▶ DATA EXTRACT
(** * web_monitoring: the Wayback client, its retrying session and the
      import pipeline's pure parts

    A shallow embedding of [web_monitoring/internetarchive.py] and
    [web_monitoring/cli.py].

    Conventions.
    - A Python [str] is a [string] of 8-bit characters.  The character
      classes and case mappings below are the ASCII ones: characters above
      127 are carried unchanged, belong to no class and have no case.
    - A Python [int] is a [Z]; true division [/] of two ints is the exact
      rational in [Q] (the float CPython returns is its rounding).
    - A [dict] is a [gmap], a [set] a [gset]; a dict whose iteration order
      matters is an association list.
    - An exception is a value of [exn]; a fallible function returns
      [exn + A]. *)

From Stdlib Require Import ZArith QArith Ascii String List Lia Bool DecimalString.
From stdpp Require Import base option gmap strings list.

Local Open Scope string_scope.

(** ** Python string primitives *)

Module Py.

Definition LF : ascii := "010"%char.

Definition code (c : ascii) : nat := nat_of_ascii c.

Definition between (lo hi : nat) (c : ascii) : bool :=
  (lo <=? code c)%nat && (code c <=? hi)%nat.

Definition is_upper : ascii -> bool := between 65 90.
Definition is_lower : ascii -> bool := between 97 122.
Definition is_digit : ascii -> bool := between 48 57.

(** [\w] *)
Definition is_word (c : ascii) : bool :=
  is_upper c || is_lower c || is_digit c || Ascii.eqb c "_".

Definition lower_char (c : ascii) : ascii :=
  if is_upper c then ascii_of_nat (code c + 32) else c.

(** [str.lower] *)
Fixpoint lower (s : string) : string :=
  match s with
  | EmptyString => EmptyString
  | String c s' => String (lower_char c) (lower s')
  end.

(** [str.casefold]; on ASCII it is [lower]. *)
Definition casefold (s : string) : string := lower s.

(** [s.startswith(p)], returning what follows the prefix. *)
Fixpoint strip_prefix (p s : string) : option string :=
  match p, s with
  | EmptyString, _ => Some s
  | String a p', String b s' =>
      if Ascii.eqb a b then strip_prefix p' s' else None
  | String _ _, EmptyString => None
  end.

Definition startswith (p s : string) : bool :=
  match strip_prefix p s with Some _ => true | None => false end.

(** [s.endswith(c)] for a one-character suffix. *)
Fixpoint endswith_char (c : ascii) (s : string) : bool :=
  match s with
  | EmptyString => false
  | String a EmptyString => Ascii.eqb a c
  | String _ s' => endswith_char c s'
  end.

(** [s[:-1]] *)
Fixpoint drop_last (s : string) : string :=
  match s with
  | EmptyString => EmptyString
  | String _ EmptyString => EmptyString
  | String a s' => String a (drop_last s')
  end.

(** [s.split(sep, 1)[0]]: what precedes the first [sep], or all of [s]. *)
Fixpoint split_first (sep : ascii) (s : string) : string :=
  match s with
  | EmptyString => EmptyString
  | String c s' =>
      if Ascii.eqb c sep then EmptyString else String c (split_first sep s')
  end.

(** [sub in s] *)
Fixpoint contains (sub s : string) : bool :=
  startswith sub s ||
  match s with
  | EmptyString => false
  | String _ s' => contains sub s'
  end.

(** The longest prefix of characters satisfying [p], and the rest. *)
Fixpoint span (p : ascii -> bool) (s : string) : string * string :=
  match s with
  | EmptyString => (EmptyString, EmptyString)
  | String c s' =>
      if p c then let (a, b) := span p s' in (String c a, b)
      else (EmptyString, s)
  end.

Fixpoint all_chars (p : ascii -> bool) (s : string) : bool :=
  match s with
  | EmptyString => true
  | String c s' => p c && all_chars p s'
  end.

(** The regular expression anchor [$] (no MULTILINE flag): it holds at
    the end of the string and just before a final line feed.  The result
    is the text that the match leaves behind. *)
Definition dollar (s : string) : option string :=
  match s with
  | EmptyString => Some EmptyString
  | String c EmptyString =>
      if Ascii.eqb c LF then Some s else None
  | _ => None
  end.

(** A greedy dot-star group followed by [$]: the dot does not match a
    line feed.  Returns the group and the text left behind. *)
Definition dot_star_dollar (s : string) : option (string * string) :=
  let (g, r) := span (fun c => negb (Ascii.eqb c LF)) s in
  match dollar r with
  | Some left_over => Some (g, left_over)
  | None => None
  end.

End Py.

(** ** cli.py: [rough_url_key] (the private [_rough_url_key] of the source) *)

(** One attempt to match [INDEX_PAGE_EXPRESSION = index(\.\w+)?$] at the
    head of [s]; the result is the text after the match. *)
Definition index_page_ext (s : string) : option string :=
  match s with
  | String "."%char (String c s') =>
      if Py.is_word c then Py.dollar (snd (Py.span Py.is_word s')) else None
  | _ => None
  end.

Definition index_page_match (s : string) : option string :=
  match Py.strip_prefix "index" s with
  | None => None
  | Some r =>
      match index_page_ext r with
      | Some left_over => Some left_over
      | None => Py.dollar r
      end
  end.

(** [INDEX_PAGE_EXPRESSION.sub('', s)]: the leftmost match is removed.  A
    match reaches the end of the string (or its final line feed), so there
    is at most one. *)
Fixpoint INDEX_PAGE_EXPRESSION_sub (s : string) : string :=
  match index_page_match s with
  | Some left_over => left_over
  | None =>
      match s with
      | EmptyString => EmptyString
      | String c s' => String c (INDEX_PAGE_EXPRESSION_sub s')
      end
  end.

Definition rough_url_key (url_key : string) : string :=
  let rough_key := Py.lower url_key in
  let rough_key := Py.split_first "?" rough_key in
  let rough_key := Py.split_first "#" rough_key in
  let rough_key := INDEX_PAGE_EXPRESSION_sub rough_key in
  if Py.endswith_char "/" rough_key then Py.drop_last rough_key
  else rough_key.

(** ** internetarchive.py: redundant ports *)

(** [PATTERN.sub(r'\1\2', url)], where the pattern is anchored at the start,
    its group 1 is the scheme followed by one or more characters other than
    a colon and a slash, then comes the port, and group 2 is a greedy
    dot-star up to [$].  [REDUNDANT_HTTP_PORT] has scheme [http://] and
    port [:80], [REDUNDANT_HTTPS_PORT] has [https://] and [:443]. *)
Definition redundant_port_sub (scheme port url : string) : string :=
  match Py.strip_prefix scheme url with
  | None => url
  | Some r =>
      let (host, r') :=
        Py.span (fun c => negb (Ascii.eqb c ":" || Ascii.eqb c "/")) r in
      match host with
      | EmptyString => url
      | _ =>
          match Py.strip_prefix port r' with
          | None => url
          | Some tail =>
              match Py.dot_star_dollar tail with
              | None => url
              | Some (g2, left_over) => scheme +:+ host +:+ g2 +:+ left_over
              end
          end
      end
  end.

Definition REDUNDANT_HTTP_PORT_sub : string -> string :=
  redundant_port_sub "http://" ":80".
Definition REDUNDANT_HTTPS_PORT_sub : string -> string :=
  redundant_port_sub "https://" ":443".

(** [clean_url] of [WaybackClient.search]. *)
Definition clean_url (url : string) : string :=
  REDUNDANT_HTTPS_PORT_sub (REDUNDANT_HTTP_PORT_sub url).

(** ** Exceptions *)

(** The classes of [requests.exceptions] and [urllib3.exceptions] that the
    session names, the subclasses of them that [requests] raises, and
    [OtherError] for every class outside these hierarchies. *)
Inductive error_class :=
  | ConnectTimeoutError   (* urllib3 *)
  | MaxRetryError         (* urllib3 *)
  | ReadTimeoutError      (* urllib3 *)
  | ConnectionError
  | ProxyError            (* a ConnectionError *)
  | SSLError              (* a ConnectionError *)
  | RetryError
  | Timeout
  | ConnectTimeout        (* a ConnectionError and a Timeout *)
  | ReadTimeout           (* a Timeout *)
  | OtherError.

(** A raised transport error: its class and [str(error)]. *)
Record transport_error := {
  error_cls : error_class;
  error_text : string
}.

Inductive exn :=
  | ValueError (msg : string)
  | KeyError (key : string)
  | UnexpectedResponseFormat (text : string)
  | MementoPlaybackError (msg : string)
  | HTTPError (status_code : Z)
  | WaybackRetryError (retries : Z) (total_time : Z) (cause : transport_error)
  | Propagated (error : transport_error).

(** ** datetime *)

Record datetime := {
  year : Z; month : Z; day : Z; hour : Z; minute : Z; second : Z
}.

Record timedelta := { td_days : Z; td_seconds : Z }.

Module Datetime.

Local Open Scope Z_scope.

Definition digit_value (c : ascii) : Z := Z.of_nat (Py.code c) - 48.

(** A two-digit alternative of a directive's pattern, when [ok] accepts
    the two digits. *)
Definition two_digits (ok : Z -> Z -> bool) (s : string)
  : list (Z * string) :=
  match s with
  | String a (String b r) =>
      if Py.is_digit a && Py.is_digit b
         && ok (digit_value a) (digit_value b)
      then [(10 * digit_value a + digit_value b, r)] else []
  | _ => []
  end.

Definition one_digit (ok : Z -> bool) (s : string) : list (Z * string) :=
  match s with
  | String a r =>
      if Py.is_digit a && ok (digit_value a) then [(digit_value a, r)]
      else []
  | _ => []
  end.

(** The directives' patterns of CPython's [_strptime], alternatives in
    the order the pattern lists them. *)

(** [%Y]: four digits. *)
Definition dir_Y (s : string) : list (Z * string) :=
  match s with
  | String a (String b (String c (String d r))) =>
      if Py.is_digit a && Py.is_digit b && Py.is_digit c && Py.is_digit d
      then [(1000 * digit_value a + 100 * digit_value b
             + 10 * digit_value c + digit_value d, r)]
      else []
  | _ => []
  end.

(** [%m]: 1[0-2], 0[1-9], [1-9]. *)
Definition dir_m (s : string) : list (Z * string) :=
  two_digits (fun a b => ((a =? 1) && (b <=? 2)) || ((a =? 0) && (1 <=? b))) s
  ++ one_digit (fun a => 1 <=? a) s.

(** [%d]: 3[01], [12] and a digit, 0[1-9], [1-9], a space and [1-9]. *)
Definition dir_d (s : string) : list (Z * string) :=
  two_digits (fun a b => ((a =? 3) && (b <=? 1)) || (a =? 1) || (a =? 2)
                         || ((a =? 0) && (1 <=? b))) s
  ++ one_digit (fun a => 1 <=? a) s
  ++ match s with
     | String " "%char r => one_digit (fun a => 1 <=? a) r
     | _ => []
     end.

(** [%H]: 2[0-3], [01] and a digit, a digit. *)
Definition dir_H (s : string) : list (Z * string) :=
  two_digits (fun a b => ((a =? 2) && (b <=? 3)) || (a <=? 1)) s
  ++ one_digit (fun _ => true) s.

(** [%M]: [0-5] and a digit, a digit. *)
Definition dir_M (s : string) : list (Z * string) :=
  two_digits (fun a _ => a <=? 5) s ++ one_digit (fun _ => true) s.

(** [%S]: 6[01], [0-5] and a digit, a digit. *)
Definition dir_S (s : string) : list (Z * string) :=
  two_digits (fun a b => ((a =? 6) && (b <=? 1)) || (a <=? 5)) s
  ++ one_digit (fun _ => true) s.

(** All the ways the pattern of [URL_DATE_FORMAT = '%Y%m%d%H%M%S']
    matches at the head of [s], the regular expression engine's first
    choice first. *)
Definition format_matches (s : string) : list (datetime * string) :=
  flat_map (fun '(Y, r) =>
  flat_map (fun '(m, r) =>
  flat_map (fun '(d, r) =>
  flat_map (fun '(H, r) =>
  flat_map (fun '(M, r) =>
  List.map (fun '(sec, r) =>
    ({| year := Y; month := m; day := d;
        hour := H; minute := M; second := sec |}, r))
    (dir_S r)) (dir_M r)) (dir_H r)) (dir_d r)) (dir_m r)) (dir_Y s).

Definition is_leap (y : Z) : bool :=
  (y mod 4 =? 0) && (negb (y mod 100 =? 0) || (y mod 400 =? 0)).

Definition days_in_month (y m : Z) : Z :=
  if m =? 2 then (if is_leap y then 29 else 28)
  else if (m =? 4) || (m =? 6) || (m =? 9) || (m =? 11) then 30
  else 31.

(** The checks of the [datetime] constructor. *)
Definition valid (t : datetime) : bool :=
  (1 <=? year t) && (year t <=? 9999)
  && (1 <=? month t) && (month t <=? 12)
  && (1 <=? day t) && (day t <=? days_in_month (year t) (month t))
  && (0 <=? hour t) && (hour t <=? 23)
  && (0 <=? minute t) && (minute t <=? 59)
  && (0 <=? second t) && (second t <=? 59).

(** [datetime.strptime(s, URL_DATE_FORMAT)]; [None] is [ValueError]
    (no match, unconverted data remains, or a field out of range). *)
Definition strptime (s : string) : option datetime :=
  match format_matches s with
  | (t, EmptyString) :: _ => if valid t then Some t else None
  | _ => None
  end.

Definition days_before_year (y : Z) : Z :=
  let y := y - 1 in y * 365 + y / 4 - y / 100 + y / 400.

Fixpoint days_before_month_aux (y : Z) (m : nat) : Z :=
  match m with
  | O => 0
  | S m' => days_before_month_aux y m' + days_in_month y (Z.of_nat m)
  end.

Definition days_before_month (y m : Z) : Z :=
  days_before_month_aux y (Z.to_nat (m - 1)).

Definition toordinal (t : datetime) : Z :=
  days_before_year (year t) + days_before_month (year t) (month t) + day t.

Definition day_seconds (t : datetime) : Z :=
  hour t * 3600 + minute t * 60 + second t.

(** A [timedelta] is kept normalized: [0 <= seconds < 86400]. *)
Definition normalize (days seconds : Z) : timedelta :=
  {| td_days := days + seconds / 86400; td_seconds := seconds mod 86400 |}.

(** [a - b] *)
Definition sub (a b : datetime) : timedelta :=
  normalize (toordinal a - toordinal b) (day_seconds a - day_seconds b).

(** [abs(td)] *)
Definition abs (td : timedelta) : timedelta :=
  if td_days td <? 0 then normalize (- td_days td) (- td_seconds td)
  else td.

(** [td.total_seconds()] (of a delta without microseconds) *)
Definition total_seconds (td : timedelta) : Z :=
  td_days td * 86400 + td_seconds td.

End Datetime.

(** ** internetarchive.py: memento URLs *)

Definition not_LF (c : ascii) : bool := negb (Ascii.eqb c Py.LF).

(** One character matched by an unescaped dot of a pattern. *)
Definition any_char (s : string) : option string :=
  match s with
  | String c r => if not_LF c then Some r else None
  | EmptyString => None
  end.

▶ EXERCISE INSTRUCTIONS
Restate the entries above word for word, beginning with their first line and ending with the line holding "classes and case"; omit everything else.

▶ SOLUTION TO THE EXERCISE
(** * web_monitoring: the Wayback client, its retrying session and the
      import pipeline's pure parts

    A shallow embedding of [web_monitoring/internetarchive.py] and
    [web_monitoring/cli.py].

    Conventions.
    - A Python [str] is a [string] of 8-bit characters.  The character
      classes and case mappings below are the ASCII ones: characters above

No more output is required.